START Material provided

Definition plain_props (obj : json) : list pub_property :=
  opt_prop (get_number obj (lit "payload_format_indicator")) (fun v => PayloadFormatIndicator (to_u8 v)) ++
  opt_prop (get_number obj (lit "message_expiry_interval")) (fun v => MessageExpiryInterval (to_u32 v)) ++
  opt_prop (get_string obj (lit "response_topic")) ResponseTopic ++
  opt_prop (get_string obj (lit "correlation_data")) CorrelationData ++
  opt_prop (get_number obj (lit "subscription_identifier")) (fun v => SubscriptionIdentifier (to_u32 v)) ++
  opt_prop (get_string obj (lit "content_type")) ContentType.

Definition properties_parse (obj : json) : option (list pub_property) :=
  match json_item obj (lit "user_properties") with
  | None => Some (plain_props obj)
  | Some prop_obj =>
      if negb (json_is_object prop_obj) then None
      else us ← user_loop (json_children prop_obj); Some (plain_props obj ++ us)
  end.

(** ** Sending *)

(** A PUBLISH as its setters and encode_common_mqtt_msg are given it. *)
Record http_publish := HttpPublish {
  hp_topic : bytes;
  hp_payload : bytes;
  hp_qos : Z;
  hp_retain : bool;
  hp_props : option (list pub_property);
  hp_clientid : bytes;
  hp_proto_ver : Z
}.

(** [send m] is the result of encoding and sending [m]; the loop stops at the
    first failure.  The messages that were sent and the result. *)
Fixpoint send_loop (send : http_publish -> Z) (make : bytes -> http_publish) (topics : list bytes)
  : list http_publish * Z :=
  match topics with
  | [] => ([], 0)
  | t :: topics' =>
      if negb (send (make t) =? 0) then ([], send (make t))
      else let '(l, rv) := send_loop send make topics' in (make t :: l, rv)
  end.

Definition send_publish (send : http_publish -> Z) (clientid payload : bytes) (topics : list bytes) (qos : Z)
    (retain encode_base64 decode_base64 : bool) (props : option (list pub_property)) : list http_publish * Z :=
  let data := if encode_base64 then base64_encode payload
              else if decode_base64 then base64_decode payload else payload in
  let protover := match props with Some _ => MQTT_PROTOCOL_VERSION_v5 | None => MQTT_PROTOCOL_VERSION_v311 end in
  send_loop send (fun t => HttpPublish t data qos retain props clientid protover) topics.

END Material provided
START Material provided

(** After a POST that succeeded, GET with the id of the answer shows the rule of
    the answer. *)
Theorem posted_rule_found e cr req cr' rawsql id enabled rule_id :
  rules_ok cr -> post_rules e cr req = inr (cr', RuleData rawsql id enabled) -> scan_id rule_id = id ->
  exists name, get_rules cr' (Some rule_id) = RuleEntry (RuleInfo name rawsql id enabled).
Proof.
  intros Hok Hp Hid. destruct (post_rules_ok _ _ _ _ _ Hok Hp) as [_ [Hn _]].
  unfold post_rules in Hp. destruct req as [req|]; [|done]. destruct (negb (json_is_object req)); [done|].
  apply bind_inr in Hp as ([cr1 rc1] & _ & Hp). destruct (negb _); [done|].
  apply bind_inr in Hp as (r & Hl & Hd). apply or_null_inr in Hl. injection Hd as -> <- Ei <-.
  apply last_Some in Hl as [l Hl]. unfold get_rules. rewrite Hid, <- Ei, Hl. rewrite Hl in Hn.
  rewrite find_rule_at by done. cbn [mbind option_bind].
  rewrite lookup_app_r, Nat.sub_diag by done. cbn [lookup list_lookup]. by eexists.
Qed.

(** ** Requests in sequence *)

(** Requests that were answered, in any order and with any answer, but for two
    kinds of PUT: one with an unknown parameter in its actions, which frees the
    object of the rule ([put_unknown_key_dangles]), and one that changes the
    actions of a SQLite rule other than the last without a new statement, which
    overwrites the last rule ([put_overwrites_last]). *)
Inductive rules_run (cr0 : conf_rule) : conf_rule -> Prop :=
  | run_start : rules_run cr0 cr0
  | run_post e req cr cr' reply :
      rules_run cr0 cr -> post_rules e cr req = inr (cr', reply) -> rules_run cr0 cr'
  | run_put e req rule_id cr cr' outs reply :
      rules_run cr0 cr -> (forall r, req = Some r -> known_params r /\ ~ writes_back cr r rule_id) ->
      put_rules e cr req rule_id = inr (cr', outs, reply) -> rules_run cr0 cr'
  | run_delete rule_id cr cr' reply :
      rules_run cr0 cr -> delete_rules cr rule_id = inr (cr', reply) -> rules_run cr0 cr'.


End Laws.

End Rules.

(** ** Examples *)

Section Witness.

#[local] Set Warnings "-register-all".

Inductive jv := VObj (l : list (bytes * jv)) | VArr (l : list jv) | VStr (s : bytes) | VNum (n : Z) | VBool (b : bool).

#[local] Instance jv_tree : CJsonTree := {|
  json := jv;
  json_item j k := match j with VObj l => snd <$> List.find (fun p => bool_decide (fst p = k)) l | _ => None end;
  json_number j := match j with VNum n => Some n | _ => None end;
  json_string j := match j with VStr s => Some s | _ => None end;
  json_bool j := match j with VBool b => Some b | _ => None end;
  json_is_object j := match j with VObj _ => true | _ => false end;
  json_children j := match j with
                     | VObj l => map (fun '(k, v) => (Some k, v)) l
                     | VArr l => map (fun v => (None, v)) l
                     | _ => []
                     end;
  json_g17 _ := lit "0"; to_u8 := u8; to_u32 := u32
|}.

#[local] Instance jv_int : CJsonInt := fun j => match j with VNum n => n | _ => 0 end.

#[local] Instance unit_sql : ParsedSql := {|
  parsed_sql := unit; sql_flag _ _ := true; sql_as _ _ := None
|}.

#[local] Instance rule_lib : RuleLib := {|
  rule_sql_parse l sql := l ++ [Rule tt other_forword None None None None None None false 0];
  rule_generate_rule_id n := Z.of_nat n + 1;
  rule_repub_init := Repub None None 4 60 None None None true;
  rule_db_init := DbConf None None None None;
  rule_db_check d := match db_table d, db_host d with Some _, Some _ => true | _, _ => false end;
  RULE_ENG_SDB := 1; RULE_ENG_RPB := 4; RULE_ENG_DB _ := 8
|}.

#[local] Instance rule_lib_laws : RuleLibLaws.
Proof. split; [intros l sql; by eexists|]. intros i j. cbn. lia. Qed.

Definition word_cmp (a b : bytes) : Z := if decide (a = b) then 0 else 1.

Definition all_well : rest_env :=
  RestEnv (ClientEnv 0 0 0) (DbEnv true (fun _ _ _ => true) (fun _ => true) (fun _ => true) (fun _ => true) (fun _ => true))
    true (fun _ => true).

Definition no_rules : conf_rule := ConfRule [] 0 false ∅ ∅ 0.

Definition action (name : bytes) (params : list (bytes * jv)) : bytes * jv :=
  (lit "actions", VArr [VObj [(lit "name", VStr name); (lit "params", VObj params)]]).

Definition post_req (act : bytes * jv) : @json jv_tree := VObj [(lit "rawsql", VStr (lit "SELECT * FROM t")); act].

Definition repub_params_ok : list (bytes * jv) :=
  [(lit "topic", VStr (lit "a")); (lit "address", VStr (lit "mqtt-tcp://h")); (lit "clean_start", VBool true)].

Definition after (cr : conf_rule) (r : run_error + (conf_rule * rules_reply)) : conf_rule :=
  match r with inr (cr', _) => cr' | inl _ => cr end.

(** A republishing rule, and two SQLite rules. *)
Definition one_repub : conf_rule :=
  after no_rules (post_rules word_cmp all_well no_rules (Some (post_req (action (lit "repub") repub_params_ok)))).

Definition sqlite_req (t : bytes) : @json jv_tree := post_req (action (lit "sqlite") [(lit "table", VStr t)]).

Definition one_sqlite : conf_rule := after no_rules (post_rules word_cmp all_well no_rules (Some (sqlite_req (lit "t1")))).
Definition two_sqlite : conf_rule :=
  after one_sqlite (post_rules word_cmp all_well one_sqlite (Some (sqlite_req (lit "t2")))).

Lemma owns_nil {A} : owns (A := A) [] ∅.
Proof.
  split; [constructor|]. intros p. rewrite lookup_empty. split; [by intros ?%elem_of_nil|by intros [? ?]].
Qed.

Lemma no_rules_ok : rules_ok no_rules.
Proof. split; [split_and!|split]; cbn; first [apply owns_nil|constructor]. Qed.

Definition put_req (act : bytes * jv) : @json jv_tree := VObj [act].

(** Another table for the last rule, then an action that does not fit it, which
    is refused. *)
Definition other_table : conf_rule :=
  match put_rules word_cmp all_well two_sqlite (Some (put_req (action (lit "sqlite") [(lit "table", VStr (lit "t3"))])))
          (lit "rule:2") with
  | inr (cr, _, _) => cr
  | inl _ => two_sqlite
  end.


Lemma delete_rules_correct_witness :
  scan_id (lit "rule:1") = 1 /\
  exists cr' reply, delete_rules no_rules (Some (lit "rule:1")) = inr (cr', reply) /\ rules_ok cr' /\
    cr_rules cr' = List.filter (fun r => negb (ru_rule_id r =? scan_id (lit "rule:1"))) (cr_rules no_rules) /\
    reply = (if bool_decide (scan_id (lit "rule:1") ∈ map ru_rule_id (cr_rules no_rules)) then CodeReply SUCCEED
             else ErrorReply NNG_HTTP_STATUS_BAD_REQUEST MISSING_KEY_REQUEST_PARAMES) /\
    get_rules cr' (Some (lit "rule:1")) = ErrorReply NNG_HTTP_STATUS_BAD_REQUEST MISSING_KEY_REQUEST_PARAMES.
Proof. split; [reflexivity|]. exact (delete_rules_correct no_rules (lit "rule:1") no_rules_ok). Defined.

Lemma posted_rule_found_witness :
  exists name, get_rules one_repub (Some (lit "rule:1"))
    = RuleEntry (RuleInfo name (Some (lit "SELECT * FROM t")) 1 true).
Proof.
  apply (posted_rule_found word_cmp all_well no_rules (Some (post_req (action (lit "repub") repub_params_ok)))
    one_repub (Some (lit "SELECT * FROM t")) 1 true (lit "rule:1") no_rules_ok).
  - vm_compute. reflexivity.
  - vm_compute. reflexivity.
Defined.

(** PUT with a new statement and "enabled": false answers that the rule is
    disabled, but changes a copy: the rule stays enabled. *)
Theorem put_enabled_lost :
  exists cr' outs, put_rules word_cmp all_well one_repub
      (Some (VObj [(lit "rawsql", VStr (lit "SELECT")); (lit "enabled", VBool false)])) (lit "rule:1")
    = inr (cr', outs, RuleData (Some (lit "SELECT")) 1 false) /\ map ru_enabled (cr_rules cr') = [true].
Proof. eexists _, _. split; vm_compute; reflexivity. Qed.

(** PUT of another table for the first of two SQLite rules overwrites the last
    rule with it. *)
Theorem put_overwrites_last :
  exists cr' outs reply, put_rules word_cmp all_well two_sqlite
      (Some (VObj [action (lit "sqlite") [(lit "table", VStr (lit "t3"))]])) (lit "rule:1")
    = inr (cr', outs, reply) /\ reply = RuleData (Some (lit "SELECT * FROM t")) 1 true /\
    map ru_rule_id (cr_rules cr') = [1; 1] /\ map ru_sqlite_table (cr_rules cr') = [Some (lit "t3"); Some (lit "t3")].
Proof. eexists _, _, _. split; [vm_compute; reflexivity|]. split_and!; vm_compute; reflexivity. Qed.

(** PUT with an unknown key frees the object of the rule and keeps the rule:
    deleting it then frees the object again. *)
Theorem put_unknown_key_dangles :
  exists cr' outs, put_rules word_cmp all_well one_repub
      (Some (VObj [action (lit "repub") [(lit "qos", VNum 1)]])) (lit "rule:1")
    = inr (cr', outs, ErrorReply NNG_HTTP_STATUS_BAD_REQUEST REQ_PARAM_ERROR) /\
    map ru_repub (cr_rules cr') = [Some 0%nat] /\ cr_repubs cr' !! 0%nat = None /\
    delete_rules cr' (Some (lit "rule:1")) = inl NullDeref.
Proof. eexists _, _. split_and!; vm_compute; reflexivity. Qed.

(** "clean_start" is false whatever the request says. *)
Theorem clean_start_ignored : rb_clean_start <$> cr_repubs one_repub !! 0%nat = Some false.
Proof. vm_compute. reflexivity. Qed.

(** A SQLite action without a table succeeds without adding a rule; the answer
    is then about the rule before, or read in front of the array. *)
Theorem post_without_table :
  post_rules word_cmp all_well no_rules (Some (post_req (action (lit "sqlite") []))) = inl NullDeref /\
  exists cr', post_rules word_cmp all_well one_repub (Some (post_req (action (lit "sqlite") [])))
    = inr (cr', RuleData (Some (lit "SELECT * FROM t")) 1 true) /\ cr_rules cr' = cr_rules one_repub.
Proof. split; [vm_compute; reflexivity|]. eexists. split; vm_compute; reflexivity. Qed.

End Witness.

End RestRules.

END Material provided
START Material provided

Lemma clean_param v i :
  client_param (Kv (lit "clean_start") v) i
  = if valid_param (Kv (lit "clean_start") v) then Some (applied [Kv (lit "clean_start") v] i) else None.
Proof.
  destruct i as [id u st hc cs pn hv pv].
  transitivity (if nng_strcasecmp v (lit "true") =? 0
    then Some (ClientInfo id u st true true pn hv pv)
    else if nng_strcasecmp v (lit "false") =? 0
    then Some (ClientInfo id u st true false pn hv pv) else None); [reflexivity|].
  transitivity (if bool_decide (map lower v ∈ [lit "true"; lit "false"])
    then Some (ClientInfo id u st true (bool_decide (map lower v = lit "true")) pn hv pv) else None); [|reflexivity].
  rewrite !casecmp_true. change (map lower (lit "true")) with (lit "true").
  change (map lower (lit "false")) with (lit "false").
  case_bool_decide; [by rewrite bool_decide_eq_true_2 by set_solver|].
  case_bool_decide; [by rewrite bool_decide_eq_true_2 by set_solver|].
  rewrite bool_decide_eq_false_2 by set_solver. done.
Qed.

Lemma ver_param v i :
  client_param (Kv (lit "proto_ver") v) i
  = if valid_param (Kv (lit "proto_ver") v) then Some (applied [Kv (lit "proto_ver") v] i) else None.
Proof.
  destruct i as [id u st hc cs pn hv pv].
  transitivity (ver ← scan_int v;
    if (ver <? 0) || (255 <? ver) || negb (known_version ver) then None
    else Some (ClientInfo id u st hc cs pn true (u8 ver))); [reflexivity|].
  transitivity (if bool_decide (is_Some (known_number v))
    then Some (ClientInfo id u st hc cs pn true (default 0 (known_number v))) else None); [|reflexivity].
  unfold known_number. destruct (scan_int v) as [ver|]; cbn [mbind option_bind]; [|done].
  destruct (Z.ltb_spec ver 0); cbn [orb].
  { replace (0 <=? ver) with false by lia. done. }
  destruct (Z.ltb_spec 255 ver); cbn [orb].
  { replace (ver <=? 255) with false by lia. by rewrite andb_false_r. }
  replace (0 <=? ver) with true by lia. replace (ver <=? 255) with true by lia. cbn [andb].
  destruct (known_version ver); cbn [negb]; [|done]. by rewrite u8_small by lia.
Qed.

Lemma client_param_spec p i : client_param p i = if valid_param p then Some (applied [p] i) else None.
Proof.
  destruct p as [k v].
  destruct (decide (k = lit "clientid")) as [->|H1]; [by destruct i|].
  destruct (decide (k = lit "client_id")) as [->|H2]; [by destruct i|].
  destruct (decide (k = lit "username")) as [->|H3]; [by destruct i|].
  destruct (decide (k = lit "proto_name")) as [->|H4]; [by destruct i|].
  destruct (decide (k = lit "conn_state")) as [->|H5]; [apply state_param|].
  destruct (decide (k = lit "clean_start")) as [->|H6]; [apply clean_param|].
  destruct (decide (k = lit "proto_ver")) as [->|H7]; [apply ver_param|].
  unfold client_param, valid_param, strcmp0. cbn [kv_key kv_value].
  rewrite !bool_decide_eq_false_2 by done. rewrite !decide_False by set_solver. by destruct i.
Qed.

END Material provided

- Task
Each line above from the one with "the answer. *)" up to and including the one with "apply last_Some in" must be set down exactly, and no line outside that span may appear.

- Response
    the answer. *)
Theorem posted_rule_found e cr req cr' rawsql id enabled rule_id :
  rules_ok cr -> post_rules e cr req = inr (cr', RuleData rawsql id enabled) -> scan_id rule_id = id ->
  exists name, get_rules cr' (Some rule_id) = RuleEntry (RuleInfo name rawsql id enabled).
Proof.
  intros Hok Hp Hid. destruct (post_rules_ok _ _ _ _ _ Hok Hp) as [_ [Hn _]].
  unfold post_rules in Hp. destruct req as [req|]; [|done]. destruct (negb (json_is_object req)); [done|].
  apply bind_inr in Hp as ([cr1 rc1] & _ & Hp). destruct (negb _); [done|].
  apply bind_inr in Hp as (r & Hl & Hd). apply or_null_inr in Hl. injection Hd as -> <- Ei <-.
  apply last_Some in Hl as [l Hl]. unfold get_rules. rewrite Hid, <- Ei, Hl. rewrite Hl in Hn.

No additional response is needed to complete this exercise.